Update on RUT: Mar 11, 2020

Two short weeks ago I pointed out that, like many indices, RUT was at a critical level of support [see: Bonds New All-Time Lows.]  Though we had already turned bearish, there was still the possibility that RUT would pull off one of its trademarked rebounds.

This time it didn’t. In fact, just today it reached another interesting level of support – this time, the .618 Fibonacci retracement of the rise from 943.10 in Feb 2016 to 1742.09 in Sep 2018.  Unlike SPX and DJIA, this was the high for RUT (an anomaly which has confounded many who still believe in efficient markets.)

What’s more, this (near) tag is occurring at virtually the same instant that SPX has (nearly) tagged its 2.24 extension – our primary downside target since late last year.

Meaningful, you ask?

continued for membersWatching both of them creep toward their respective targets is a little, well, creepy. I’m a skeptic about most things, but especially coincidences of this sort. If SPX is meant to rebound at 2703.62, RUT is meant to rebound at 1248.31. Something with Fed or White House fingerprints all over it will happen to trigger a big bounce.
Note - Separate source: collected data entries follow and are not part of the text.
(** The key of a target that does not escape is not unique. *)
Lemma target_key_common target prefix :
  HasPrefix target prefix = true → HasPrefix target (prefix +:+ "unique.") = false →
  IsUniqueNamespace (TrimSuffix (TrimPrefix target prefix) "}") = false.
Proof.
  intros [r ->]%HasPrefix_iff Hno. rewrite TrimPrefix_app. apply not_true_iff_false. intros [t Ht]%HasPrefix_iff.
  apply not_true_iff_false in Hno. apply Hno, HasPrefix_iff.
  destruct (TrimSuffix_prefix r "}") as [q Hq]. rewrite Ht in Hq. exists (t +:+ q).
  rewrite string_app_assoc. f_equal. rewrite Hq at 1. unfold NodeUniqueNamespace. by rewrite string_app_assoc.
Qed.

Lemma resolve_class target n n' :
  hashInput n = hashInput n' → constraintTargetEscapes target = false →
  resolveConstraintTarget target n = resolveConstraintTarget target n'.
Proof.
  intros [= Hdc Hattr Hmeta Hclass] Hesc. unfold constraintTargetEscapes in Hesc.
  rewrite !orb_false_iff in Hesc. destruct Hesc as [[Hu Ha] Hm]. unfold resolveConstraintTarget.
  destruct (HasPrefix target "${"); [|done]. simpl.
  case_bool_decide as E1; [by rewrite E1 in Hu|]. case_bool_decide; [by rewrite Hdc|].
  case_bool_decide as E2; [by rewrite E2 in Hu|]. case_bool_decide; [by rewrite Hclass|].
  destruct (HasPrefix target "${attr.") eqn:Ea.
  - pose proof (target_key_common target "${attr." Ea Ha) as Hk.
    rewrite <- (included_lookup "Attributes" (nd_Attributes n)), Hattr, included_lookup by auto. done.
  - destruct (HasPrefix target "${meta.") eqn:Em; [|done].
    pose proof (target_key_common target "${meta." Em Hm) as Hk.
    rewrite <- (included_lookup "Meta" (nd_Meta n)), Hmeta, included_lookup by auto. done.
Qed.

Section classes.
Context `{TextLibs}.

Lemma satisfies_class c n n' :
  hashInput n = hashInput n' → constraintTargetEscapes (c_LTarget c) || constraintTargetEscapes (c_RTarget c) = false →
  satisfies n c = satisfies n' c.
Proof.
  intros Hn [Hl Hr]%orb_false_iff. unfold satisfies. by rewrite (resolve_class _ n n' Hn Hl), (resolve_class _ n n' Hn Hr).
Qed.

Lemma constraints_class cs n n' :
  hashInput n = hashInput n' → escapes cs = false → forallb (satisfies n) cs = forallb (satisfies n') cs.
Proof.
  intros Hn Hesc. unfold escapes in Hesc. apply negb_false_iff, Nat.eqb_eq, nil_length_inv in Hesc.
  unfold EscapedConstraints in Hesc. induction cs as [|c cs IH]; [done|]. rewrite filter_cons in Hesc. simpl.
  case_decide as Hc; [done|]. apply not_true_iff_false in Hc. by rewrite (satisfies_class c n n' Hn Hc), IH.
Qed.

Lemma driver_class n n' d : hashInput n = hashInput n' → hasDriver n d = hasDriver n' d.
Proof.
  intros [= _ Hattr _ _]. unfold hasDriver.
  by rewrite <- (included_lookup "Attributes" (nd_Attributes n)), Hattr, included_lookup by auto.
Qed.

Lemma drivers_class n n' ds : hashInput n = hashInput n' → hasDrivers ds n = hasDrivers ds n'.
Proof.
  intros Hn. unfold hasDrivers. induction (elements ds) as [|d l IH]; [done|]. simpl. by rewrite (driver_class n n' d Hn), IH.
Qed.

(** What a job and a group ask of a node by themselves. *)
Definition jobFeasible (job : Job) (n : Node) : bool := forallb (satisfies n) (jb_Constraints job).
Definition tgDrivers (tg : TaskGroup) : gset string := list_to_set (tk_Driver <$> tg_Tasks tg).
Definition tgFeasible (tg : TaskGroup) (n : Node) : bool :=
  hasDrivers (tgDrivers tg) n && forallb (satisfies n) (allConstraints tg).

Lemma jobFeasible_class job n n' :
  hashInput n = hashInput n' → escapes (jb_Constraints job) = false → jobFeasible job n = jobFeasible job n'.
Proof. apply constraints_class. Qed.

Lemma tgFeasible_class tg n n' :
  hashInput n = hashInput n' → escapes (allConstraints tg) = false → tgFeasible tg n = tgFeasible tg n'.
Proof. intros Hn He. unfold tgFeasible. by rewrite (drivers_class n n' _ Hn), (constraints_class _ n n' Hn He). Qed.
End classes.

(** * Distinct properties (src/scheduler/propertyset.go)

    The values of a node property that the allocations of a job already use, that
    planned placements will use, and that planned stops give up. *)

(** The sets are the keys of Go's maps; a nil map has no keys. *)
Record propertySet := mkPropertySet {
  ps_jobID : string;
  ps_taskGroup : string;
  ps_constraint : Constraint;
  ps_errorBuilding : option string;
  ps_existingValues : gset string;
  ps_proposedValues : gset string;
  ps_clearedValues : gset string
}.
#[export] Instance eta_propertySet : Eta propertySet := fun r =>
  mkPropertySet (ps_jobID r) (ps_taskGroup r) (ps_constraint r) (ps_errorBuilding r)
    (ps_existingValues r) (ps_proposedValues r) (ps_clearedValues r).

Definition zeroConstraint : Constraint := mkConstraint "" "" "".

Definition NewPropertySet (job : Job) : propertySet :=
  mkPropertySet (jb_ID job) "" zeroConstraint None ∅ ∅ ∅.

(** Whether [filterAllocs] removes an allocation. *)
Definition removesAlloc (p : propertySet) (filterTerminal : bool) (alloc : Allocation) : bool :=
  (filterTerminal && AllocTerminal alloc) ||
  (negb (bool_decide (ps_taskGroup p = "")) && negb (bool_decide (al_TaskGroup alloc = ps_taskGroup p))).

(** A string in double quotes. *)
Definition quoted (s : string) : string :=
  let q := String (Ascii.ascii_of_nat 34) EmptyString in q +:+ s +:+ q.

(** The removed entries are exchanged with the last ones. *)
Definition filterAllocs (p : propertySet) (allocs : list Allocation) (filterTerminal : bool) : list Allocation :=
  (swapDelete (removesAlloc p filterTerminal) (fun (m : unit) _ => m) (length allocs) allocs 0 tt).1.

Definition getProperty (n : option Node) (property : string) : option string :=
  match n with
  | None => None
  | Some n =>
      if bool_decide (property = "") then None
      else match resolveConstraintTarget property n with
           | Some (VString v) => Some v
           | _ => None
           end
  end.

(** [None] of the map is a node that does not exist. *)
Fixpoint buildNodeMap (state : SchedState) (allocs : list Allocation) (nodes : gmap string (option Node))
    : string + gmap string (option Node) :=
  match allocs with
  | [] => inr nodes
  | alloc :: allocs =>
      match nodes !! al_NodeID alloc with
      | Some _ => buildNodeMap state allocs nodes
      | None =>
          match sc_NodeByID state (al_NodeID alloc) with
          | inl err => inl ("failed to lookup node ID " +:+ quoted (al_NodeID alloc) +:+ ": " +:+ err)
          | inr node => buildNodeMap state allocs (<[al_NodeID alloc := node]> nodes)
          end
      end
  end.

Definition populateProperties (p : propertySet) (allocs : list Allocation) (nodes : gmap string (option Node))
    (properties : gset string) : gset string :=
  foldl (fun properties alloc =>
      match getProperty (default None (nodes !! al_NodeID alloc)) (c_LTarget (ps_constraint p)) with
      | Some v => {[v]} ∪ properties
      | None => properties
      end) properties allocs.

Definition populateExisting (state : SchedState) (p : propertySet) : propertySet :=
  match sc_AllocsByJob state (ps_jobID p) false with
  | inl err => p <| ps_errorBuilding := Some ("failed to get job's allocations: " +:+ err) |>
  | inr allocs =>
      let allocs := filterAllocs p allocs true in
      match buildNodeMap state allocs ∅ with
      | inl err => p <| ps_errorBuilding := Some err |>
      | inr nodes => p <| ps_existingValues ::= populateProperties p allocs nodes |>
      end
  end.

Definition SetJobConstraint (state : SchedState) (p : propertySet) (constraint : Constraint) : propertySet :=
  populateExisting state (p <| ps_constraint := constraint |>).

Definition SetTGConstraint (state : SchedState) (p : propertySet) (constraint : Constraint) (taskGroup : string)
    : propertySet :=
  populateExisting state (p <| ps_taskGroup := taskGroup |> <| ps_constraint := constraint |>).

Section ordered.
(** The order in which Go ranges over the maps of the plan. *)
Variable range : gmap string (list Allocation) → list (list Allocation).

Definition PopulateProposed (state : SchedState) (plan : Plan) (p : propertySet) : propertySet :=
  let p := p <| ps_proposedValues := ∅ |> <| ps_clearedValues := ∅ |> in
  let stopping := filterAllocs p (concat (range (pl_NodeUpdate plan))) false in
  let proposed := filterAllocs p (concat (range (pl_NodeAllocation plan))) true in
  match buildNodeMap state (stopping ++ proposed) ∅ with
  | inl err => p <| ps_errorBuilding := Some err |>
  | inr nodes =>
      let cleared := populateProperties p stopping nodes ∅ in
      let proposedV := populateProperties p proposed nodes ∅ in
      p <| ps_proposedValues := proposedV |> <| ps_clearedValues := cleared ∖ proposedV |>
  end.
End ordered.

Definition SatisfiesDistinctProperties (p : propertySet) (option : Node) : bool * string :=
  match ps_errorBuilding p with
  | Some err => (false, err)
  | None =>
      match getProperty (Some option) (c_LTarget (ps_constraint p)) with
      | None => (false, "missing property " +:+ quoted (c_LTarget (ps_constraint p)))
      | Some nValue =>
          let used := bool_decide (nValue ∈ ps_existingValues p) || bool_decide (nValue ∈ ps_proposedValues p) in
          if used && negb (bool_decide (nValue ∈ ps_clearedValues p)) then
            (false, "distinct_property: " +:+ c_LTarget (ps_constraint p) +:+ "=" +:+ nValue +:+ " already used")
          else (true, "")
      end
  end.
Otherwise, the .786 at 1114.08 or .886 at 1034.18 will come into play. As the weekly chart below shows, the .786 would also be a tag on the large white channel .786 line.  The .886, depending on when it happened, would also be a tag on the rising yellow channel.

Because we already got so close to the white .618 in Dec 2018, either pattern (Gartley or Bat) would be legit. I have no preference. Traders should consider this a buying opportunity with a very tight leash on it. In other words, use appropriate stops.

GLTA.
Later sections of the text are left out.